Los hombres nacidos en el café conocían perfectamente el espíritu de la institución. Por eso supieron advertir tan certeramente cómo algunas transformaciones eran heridas mortales. Los hombres nacidos en el café, siempre fueron del café, incluso cuando éste dejó de existir. Desterrados de una patria extinta, de un mundo derrumbado, de un tiempo periclitado, intuyeron la formidable potencia metafórica de la desaparición del café, sobre la que se sintieron impelidos a escribir, quizás en un ejercicio necesario para comenzar a comprender hasta qué punto el ocaso y muerte del café, como síntoma de tantos otros cambios, iba a afectar a su biografía. Es seguro que Zweig concibió a Mendel, el de los libros, para hablar de sí mismo. Quizás Roth también se sabía escribiendo sobre sí mismo cuando esbozó el retrato de Richard, el de los periódicos. Mendel, en el cenobio ensimismado del Café Gluck, ajeno a su tiempo y a los periódicos, y Richard, en la atalaya sobre el mundo del Café des Westens, viviendo su tiempo y dueño de los periódicos; Mendel y Richard, tan distintos, y, sin embargo, compartiendo destino: el exilio de una patria y de una época que dejó de existir, la que se resumía para ellos en el cálido refugio del café.
2 comentarios:
El otro día estuve a punto de comprarme el Mendel de Zweig pero me pareció un poco caro para lo corto que era. Y eso que los libros de Zweig suelen ser baratos. Viéndolo aquí (recién estrenado café y maravilloso, por cierto), veo que hice mal.
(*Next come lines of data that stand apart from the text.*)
Definition EventId_from_str (value : string) : result EvidenceContractError EventId :=
  if negb (String.length value =? EVENT_ID_TEXT_BYTES)%nat
     || negb (forallb is_lower_hex (string_bytes value))
  then Err InvalidEventId
  else
    bytes ← parse_pairs EVENT_ID_BYTES (string_bytes value);
    Ok (mkEventId bytes).

Definition byte_digits (byte : Z) : list Ascii.ascii :=
  [hex_digit (Z.shiftr byte 4); hex_digit (Z.land byte 15)].

Definition EventId_to_string (self : EventId) : string :=
  String.string_of_list_ascii (vec_to_list (event_bytes self) ≫= byte_digits).

(** ** Alerts *)
Inductive AlertSeverity : Type := AlertInformation | AlertNotice | AlertWarning.

Inductive AlertCode : Type :=
| StormConfirmed | AlertExternalLoopSuspected | AlertExternalLoopHighConfidence | IncidentCooldown
| IncidentClosed | GenerationEnded | OutputDegraded.

#[export] Instance AlertSeverity_eq_dec : EqDecision AlertSeverity.
Proof. solve_decision. Defined.
#[export] Instance AlertCode_eq_dec : EqDecision AlertCode.
Proof. solve_decision. Defined.

Definition for_state (state : DetectionState) : option AlertCode :=
  match state with
  | IngressStormConfirmed | EgressStormConfirmed | BidirectionalStormConfirmed => Some StormConfirmed
  | ExternalLoopSuspected => Some AlertExternalLoopSuspected
  | ExternalLoopHighConfidence => Some AlertExternalLoopHighConfidence
  | DetectionCooldown => Some IncidentCooldown
  | DetectionNormal => Some IncidentClosed
  | DetectionWarmingUp | DetectionUnavailable => None
  end.

Definition severity (self : AlertCode) : AlertSeverity :=
  match self with
  | StormConfirmed | AlertExternalLoopSuspected => AlertNotice
  | AlertExternalLoopHighConfidence | OutputDegraded => AlertWarning
  | IncidentCooldown | IncidentClosed | GenerationEnded => AlertInformation
  end.

Inductive EvidenceStatus : Type := Stored | EvidenceStatusUnavailable.

Inductive OutputHealthState : Type := OutputHealthy | OutputHealthDegraded.

Inductive AlertSinkMode : Type := Journald | StderrJson.

Record OutputHealth : Type := mkOutputHealth {
  oh_state : OutputHealthState;
  oh_store_available : bool;
  oh_corrupt_object_count : Z;
  oh_incomplete_object_count : Z;
  oh_unknown_object_count : Z;
  oh_alert_sink : AlertSinkMode;
  oh_last_error_code : option string;
  oh_dropped_job_count : Z;
}.

Definition OutputHealth_unavailable (code : string) : OutputHealth :=
  mkOutputHealth OutputHealthDegraded false 0 0 0 StderrJson (Some code) 0.

Record ActiveIncidentMetadata : Type := mkActiveIncidentMetadata {
  ai_event_id : EventId;
  ai_revision : Z;
}.

(** ** Incident revisions and manifests *)
Record IncidentRevisionV1 : Type := mkIncidentRevisionV1 {
  ir_schema_version : Z;
  ir_event_id : EventId;
  ir_revision : Z;
  ir_interface : InterfaceName;
  ir_interface_index : Z;
  ir_interface_generation : Z;
  ir_transition_sequence : Z;
  ir_previous_state : DetectionState;
  ir_current_state : DetectionState;
  ir_transition_reason : DetectionTransitionReason;
  ir_opened_at_unix_ms : Z;
  ir_occurred_at_unix_ms : Z;
  ir_closed_at_unix_ms : option Z;
  ir_alert_code : AlertCode;
  ir_severity : AlertSeverity;
  ir_evidence_status : EvidenceStatus;
  ir_xdp_ingress : ObservationCounters;
  ir_tc_egress : ObservationCounters;
  ir_rate_windows : StatusRateWindows;
  ir_baseline : BaselineSummary;
  ir_fingerprint_window : FingerprintWindowReport;
  ir_detection : DetectionReport;
  ir_observation_health : ObservationHealth;
  ir_vlan_visibility : VlanVisibility;
  ir_last_error_code : option string;
}.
Bueno, me quedo en un sofá de estos hasta el próximo encuentro :-)
Efectivamente, Acantilado se ha lanzado sin miramientos a explotar el negocio que ha encontrado en Zweig. Cabe suponer que le resulta más rentable hacer estas minúsculas ediciones de Zweig que reunir varios de sus textos en un único volumen.
En nuestro próximo encuentro no virtual (¡que sea pronto!), te paso el libro.